AAS: I am almost afraid to ask about Dreams of Revenge (Ha), but I find it a fascinating and terrific painting.

Dreams of Revenge, 48” x 48”, acrylic on canvas

CH: Oh this is a good one - one of my dark paintings. I hate to say this, but I have a hard time connecting to poetry even though I love books. But every once in a while, I’ll make an effort to find some poetry that I like, and it always seems to be dark. This was a phrase from a Sylvia Plath poem. And just that phrase brought imagery to my mind about how revenge will eat at you until there’s nothing left. Painting was very intense and there was no second guessing about “is this working?”, “should I change this or that?” Love it when a plan falls together! Also, I just found out that it will be going to a show in Dallas.


AAS: A lot of your work is inspired by things from your childhood too. Would you talk about your series You could throw a cat between your legs and other stories…? Love the title!

CH: This group of three paintings might not look it but was brought on by an excess of nostalgia. My mother’s side of the family was a clan of chubs and my father’s side were skinny sticks. Mother’s side could be a bit proper so, of course I loved visiting my father’s family. All the men sat around an outside fire at night while smoking, dipping snuff, talking, and trading opinions. And they allowed a gang of us kids to drive them crazy. This was the first time I heard someone wonder if there were people beyond the stars (and they were sheep farmers!). This was also the first time I heard my father derogatorily describe a skinny woman as “you could throw a cat between her legs”! He obviously liked chubby women as he married my mother. So, all that nostalgia about the stories and talk around a night time fire is what instigated this grouping.

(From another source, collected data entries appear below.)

(* ===== verification/Normalizer.v ===== *)
(** * The fact normalizer

    Models [enrichment-engine/src/normalizer.rs] with the extractor
    configuration of [models/enricher.rs].  The facts are grouped by key in a
    [HashMap]; the order in which its groups come out is left to the class
    [HashOrder], about which nothing but the documented law is known: every
    entry comes out once.  Confidences are IEEE single-precision values, so a
    comparison may have no answer. *)

From Stdlib Require Import SpecFloat.
From S2P Require Import Prelude RuleEval CommandExtractor.

(** ** Configuration *)

Record ExtractorConfig := mkExtractorConfig {
  ec_id : str; ec_type : str; ec_pattern : str; ec_fact_key : str; ec_priority : Z;
  ec_merge_mode : str; ec_policy : option CommandExtractorPolicy;
  ec_static_value : option (gmap str str); ec_output_key : option str; ec_shape : option str;
  ec_fact_type : option str; ec_confidence : option float; ec_source : option str;
  ec_single : bool
}.

(** [ExtractorConfig::default] with an id, a type, a pattern, a fact key and a
    merge mode. *)
Definition extractor_config (id typ pattern key mode : str) : ExtractorConfig :=
  mkExtractorConfig id typ pattern key 0 mode None None None None None None None false.

Record NormalizerConfig := mkNormalizerConfig { threshold : float }.

Definition normalizer_default : NormalizerConfig := mkNormalizerConfig f32_half.

(** The iteration order of a hash map. *)
Class HashOrder := {
  hash_iter : forall A, gmap str A -> list (str * A);
  hash_iter_perm : forall A (m : gmap str A), Permutation (hash_iter A m) (map_to_list m)
}.

Definition some_order : HashOrder :=
  {| hash_iter := fun A m => map_to_list m; hash_iter_perm := fun A m => Permutation_refl _ |}.

(** ** Normalization *)

Definition group_by_key (facts : list Fact) : gmap str (list Fact) := group_by f_key facts.

(** One step of [max_by]: of two that compare equal, and of two that do not
    compare, the later one is kept. *)
Definition max_step (a b : Fact) : Fact :=
  match default Eq (partial_cmp (confidence a) (confidence b)) with
  | Gt => a
  | _ => b
  end.

Definition best_of (facts : list Fact) : option Fact :=
  match facts with [] => None | f :: fs => Some (fold_left max_step fs f) end.

(** The merge mode of a group: that of the extractor of its first fact. *)
Definition merge_mode (config : gmap str ExtractorConfig) (facts : list Fact) : str :=
  match head facts with
  | Some f =>
      match config !! source_extractor f with
      | Some cfg => ec_merge_mode cfg
      | None => lit "single"
      end
  | None => lit "single"
  end.

Definition normalize_group (config : gmap str ExtractorConfig) (facts : list Fact) : list Fact :=
  if str_eqb (merge_mode config facts) (lit "multi") then facts else opt_list (best_of facts).

Definition above (cfg : NormalizerConfig) (f : Fact) : bool := f_ge (confidence f) (threshold cfg).

Definition normalize_with_config `{HashOrder} (cfg : NormalizerConfig) (facts : list Fact)
    (config : gmap str ExtractorConfig) : list Fact :=
  List.filter (above cfg)
    (flat_map (fun kf => normalize_group config (snd kf)) (hash_iter _ (group_by_key facts))).

Definition normalize `{HashOrder} (cfg : NormalizerConfig) (facts : list Fact) : list Fact :=
  normalize_with_config cfg facts ∅.

(** ** Confidences *)

Definition is_nan (x : float) : bool := match x with S754_nan => true | _ => false end.

Definition f_le (a b : float) : Prop := SFcompare a b = Some Lt \/ SFcompare a b = Some Eq.
Definition f_lt (a b : float) : Prop := SFcompare a b = Some Lt.

(** The position of a number in the order: its class, exponent and significand. *)
Definition rank (x : float) : Z * Z * Z :=
  match x with
  | S754_infinity true => (-2, 0, 0)
  | S754_finite true m e => (-1, - e, - Zpos m)
  | S754_zero _ | S754_nan => (0, 0, 0)
  | S754_finite false m e => (1, e, Zpos m)
  | S754_infinity false => (2, 0, 0)
  end%Z.

Definition rank_le (a b : Z * Z * Z) : Prop :=
  let '(c1, e1, m1) := a in let '(c2, e2, m2) := b in
  (c1 < c2 \/ (c1 = c2 /\ (e1 < e2 \/ (e1 = e2 /\ m1 <= m2))))%Z.

Lemma f_le_rank a b : is_nan a = false -> is_nan b = false -> f_le a b <-> rank_le (rank a) (rank b).
Proof.
  unfold f_le, rank_le. intros Ha Hb.
  destruct a as [[]|[]| |[] m1 e1], b as [[]|[]| |[] m2 e2]; try done; simpl;
    try (split; [intros [|]; (discriminate || lia) | intros; (by left) || (by right) || lia]).
  all: change (Pos.compare_cont Eq m1 m2) with (Pos.compare m1 m2);
    destruct (Z.compare_spec e1 e2), (Pos.compare_spec m1 m2);
    simpl; (split; [intros [|]; (discriminate || lia) | intros; (by left) || (by right) || lia]).
Qed.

You Could Throw A Cat Between Her Legs And Other Stories… II, 60” x 20”, acrylic on canvas

You Could Throw A Cat Between Her Legs And Other Stories… III, 60” x 20”, acrylic on canvas


AAS: In creating paintings that come from your imagination, have you learned anything about yourself?

CH: I’ve learned that I don’t really paint from my imagination! My imagination comes to the fore in how I visually interpret what I know and feel. I think color has been a big influencer for me. Sometimes it leads me down the wrong path and I have to change it until it feels right. If I have to mix 10 shades of blue before I get the right one, then so be it! For me, the right color says the right thing, and emits the right emotion to affect the viewer. I’ve also learned that I don’t regret changing from landscapes to the surreal and abstracted. Maybe my mind games keep me entertained and challenged!

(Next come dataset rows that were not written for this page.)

(* ===== verification/Extractors.v ===== *)
(** * Extractors

    Models the ports and extractors of the enrichment engine:
    [traits/mod.rs] (errors, the file system, the [Extractor] trait),
    [extractors/regex_extractor.rs], [glob_extractor.rs], [static_extractor.rs]
    and the [Extractor] implementation of [command_extractor.rs].  The trait is
    the class [Extractor]; its law, that an extractor signs its facts with its
    own name, is what the pipeline relies on.  Regular expressions and the file
    system are parameters; a path stands for its lossy string form. *)

From S2P Require Import Prelude RuleParser RuleEval CommandExtractor.

(** ** Ports *)

Inductive EnrichmentError :=
| ErrFileSystem (s : str) | ErrCatalog (s : str) | ErrExtraction (s : str)
| ErrConfig (s : str) | ErrRecorder (s : str) | ErrIo (s : str).

Record FileSystem := mkFileSystem {
  fs_read_to_string : str -> result EnrichmentError str;
  fs_glob : str -> result EnrichmentError (list str)
}.

(** The captures of a match: group 0 is the whole match, the others are reached
    by name. *)
Record Captures := mkCaptures { cap_get0 : option str; cap_name : str -> option str }.

(** The part of the [regex] crate that the extractors use. *)
Class RegexCaptures `{RegexEngine} := {
  capture_names : regex -> list (option str);
  captures : regex -> str -> option Captures
}.

Class Extractor (E : Type) := {
  ext_name : E -> str;
  extract : E -> OperationInvocation -> OperationResult -> FileSystem -> list Fact
}.

Class ExtractorLaws (E : Type) `{Extractor E} :=
  extract_signed : forall (e : E) inv res fs f,
    f ∈ extract e inv res fs -> source_extractor f = ext_name e.

(** ** Glob extractor *)

Record GlobExtractor := mkGlob { ge_name : str; ge_pattern : str; ge_fact_key : str; ge_merge_mode : str }.

Definition GlobExtractor_new (name pattern fact_key : str) : GlobExtractor :=
  mkGlob name pattern fact_key (lit "single").

Definition GlobExtractor_with_merge_mode (name pattern fact_key merge_mode : str) : GlobExtractor :=
  mkGlob name pattern fact_key merge_mode.

Definition glob_extract (e : GlobExtractor) (fs : FileSystem) : list Fact :=
  match fs_glob fs (ge_pattern e) with
  | Ok paths => map (fun p => mkFact (ge_fact_key e) p [] (ge_name e) f32_one) paths
  | Err _ => []
  end.

#[export] Instance GlobExtractor_Extractor : Extractor GlobExtractor :=
  {| ext_name := ge_name; extract := fun e _ _ fs => glob_extract e fs |}.

#[export] Instance GlobExtractor_laws : ExtractorLaws GlobExtractor.
Proof.
  intros e inv res fs f. simpl. unfold glob_extract. destruct (fs_glob fs _); [|by rewrite elem_of_nil].
  by intros (p & -> & _)%list_elem_of_fmap.
Qed.

(** ** Static extractor *)

Record StaticFact := mkStaticFact { sf_key : str; sf_value : str; sf_confidence : float }.
Record StaticExtractor := mkStatic { se_name : str; se_facts : list StaticFact }.

Definition StaticExtractor_new (name : str) (facts : list StaticFact) : StaticExtractor :=
  mkStatic name facts.

Definition static_extract (e : StaticExtractor) : list Fact :=
  map (fun sf => mkFact (sf_key sf) (sf_value sf) [] (se_name e) (sf_confidence sf)) (se_facts e).

#[export] Instance StaticExtractor_Extractor : Extractor StaticExtractor :=
  {| ext_name := se_name; extract := fun e _ _ _ => static_extract e |}.

#[export] Instance StaticExtractor_laws : ExtractorLaws StaticExtractor.
Proof. intros e inv res fs f. by intros (p & -> & _)%list_elem_of_fmap. Qed.

(** ** Command extractor *)

Record CommandExtractor := mkCommandExtractor { ce_name : str; ce_policy : CommandExtractorPolicy }.

Definition CommandExtractor_with_policy (name : str) (policy : CommandExtractorPolicy) :
    CommandExtractor := mkCommandExtractor name policy.

(** [extract_command_spec] shows that the tokenizer's fuel never runs out, so
    the default is never used. *)
#[export] Instance CommandExtractor_Extractor : Extractor CommandExtractor :=
  {| ext_name := ce_name;
     extract := fun e inv _ _ => default [] (extract_command (ce_name e) (ce_policy e) (command inv)) |}.

Lemma command_extract_signed e inv res fs :
  exists facts, extract_command (ce_name e) (ce_policy e) (command inv) = Some facts /\
    extract e inv res fs = facts /\ Forall (fun f => source_extractor f = ce_name e) facts.
Proof.
  destruct (extract_command_spec (ce_name e) (ce_policy e) (command inv)) as (facts & E & H).
  exists facts. split; [done|]. split; [by simpl; rewrite E|].
  destruct H as [(key & value & ->)|(? & ? & ? & _ & _ & Hc & _)]; [by repeat constructor|].
  eapply Forall_impl; [exact Hc|]. by intros f [Hf _].
Qed.

#[export] Instance CommandExtractor_laws : ExtractorLaws CommandExtractor.
Proof.
  intros e inv res fs f Hf. destruct (command_extract_signed e inv res fs) as (l & _ & E & Hl).
  rewrite E in Hf. by apply (proj1 (Forall_forall _ l) Hl).
Qed.

(** ** Regex extractor *)

Section Regex.
Context `{RegexCaptures}.

Record RegexExtractor := mkRegex {
  re_name : str; re_pattern : regex; re_fact_key : str; re_merge_mode : str
}.

Definition invalid_regex (e : str) : EnrichmentError := ErrConfig (lit "Invalid regex: " ++ e).

Definition RegexExtractor_with_merge_mode (name pattern fact_key merge_mode : str) :
    result EnrichmentError RegexExtractor :=
  match regex_new pattern with
  | Ok r => Ok (mkRegex name r fact_key merge_mode)
  | Err e => Err (invalid_regex e)
  end.

Definition RegexExtractor_new (name pattern fact_key : str) :
    result EnrichmentError RegexExtractor :=
  RegexExtractor_with_merge_mode name pattern fact_key (lit "single").

Definition has_named_captures (e : RegexExtractor) : bool :=
  match omap id (capture_names (re_pattern e)) with [] => false | _ => true end.

Definition regex_extract (e : RegexExtractor) (result : OperationResult) : list Fact :=
  let text := match stdout result with [] => stderr result | _ => stdout result end in
  match captures (re_pattern e) text with
  | None => []
  | Some caps =>
      let names := omap id (capture_names (re_pattern e)) in
      if Nat.ltb 1 (length names) then
        flat_map (fun name =>
          match cap_name caps name with
          | Some cap => [mkFact name cap [] (re_name e) f32_one]
          | None => []
          end) names
      else
        match cap_get0 caps with
        | Some m => [mkFact (re_fact_key e) m [] (re_name e) f32_one]
        | None => []
        end
  end.

#[export] Instance RegexExtractor_Extractor : Extractor RegexExtractor :=
  {| ext_name := re_name; extract := fun e _ res _ => regex_extract e res |}.

#[export] Instance RegexExtractor_laws : ExtractorLaws RegexExtractor.
Proof.
  intros e inv res fs f. simpl. unfold regex_extract.
  destruct (captures _ _) as [caps|]; [|by rewrite elem_of_nil]. destruct (Nat.ltb _ _).
  - rewrite list_elem_of_In, in_flat_map. intros (n & _ & Hf).
    destruct (cap_name caps n); [|done]. destruct Hf as [<-|[]]. done.
  - destruct (cap_get0 caps); [|by rewrite elem_of_nil]. by intros ->%list_elem_of_singleton.
Qed.

(** A regex extractor emits either one fact under its own key or facts under
    the names of the pattern's groups. *)
Lemma regex_extract_keys e res f :
  f ∈ regex_extract e res ->
  f_key f = re_fact_key e \/ Some (f_key f) ∈ capture_names (re_pattern e).
Proof.
  unfold regex_extract. destruct (captures _ _) as [caps|]; [|by rewrite elem_of_nil].
  destruct (Nat.ltb _ _).
  - rewrite list_elem_of_In, in_flat_map. intros (n & Hn & Hf).
    apply list_elem_of_In, list_elem_of_omap in Hn as (o & Ho & E). unfold id in E. subst o.
    destruct (cap_name caps n); [|done]. destruct Hf as [<-|[]]. by right.
  - destruct (cap_get0 caps); [|by rewrite elem_of_nil]. intros ->%list_elem_of_singleton. by left.
Qed.
End Regex.

(** A concrete engine on which examples run: patterns are plain substrings,
    without named groups. *)
Definition substring_captures : @RegexCaptures substring_engine :=
  @Build_RegexCaptures substring_engine (fun _ => [])
    (fun p s => if str_contains s p then Some (mkCaptures (Some p) (fun _ => None)) else None).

AAS: What do you hope someone sees when they look at your paintings?

CH: I can only hope that someone sees a little bit of themselves in my paintings. If they identify an emotion in one of my paintings, I’m happy. Even better if they connected to the painting because it raised their own emotions. In the end, I don’t care if I have a pretty painting. I just want someone to ask, “What’s happening there?” One of my favorite examples of that was a woman who told me all her friends were going to think she was weird for buying a painting I did. Then she laughed and said, “We must be two peas in a pod as you must have been just as weird to paint it!” I still smile when I think about that.
As late in life as I started my painting career, I’m very fortunate to be shown along with other wonderful artists in M2 Gallery here in Little Rock and 1894 Gallery in Texarkana. Even though I don’t always get to meet my collectors, they range across the United States from California to Florida, in one corporation and even in England. I like to pinch myself over the England one. At least my painting got to go even if I didn’t!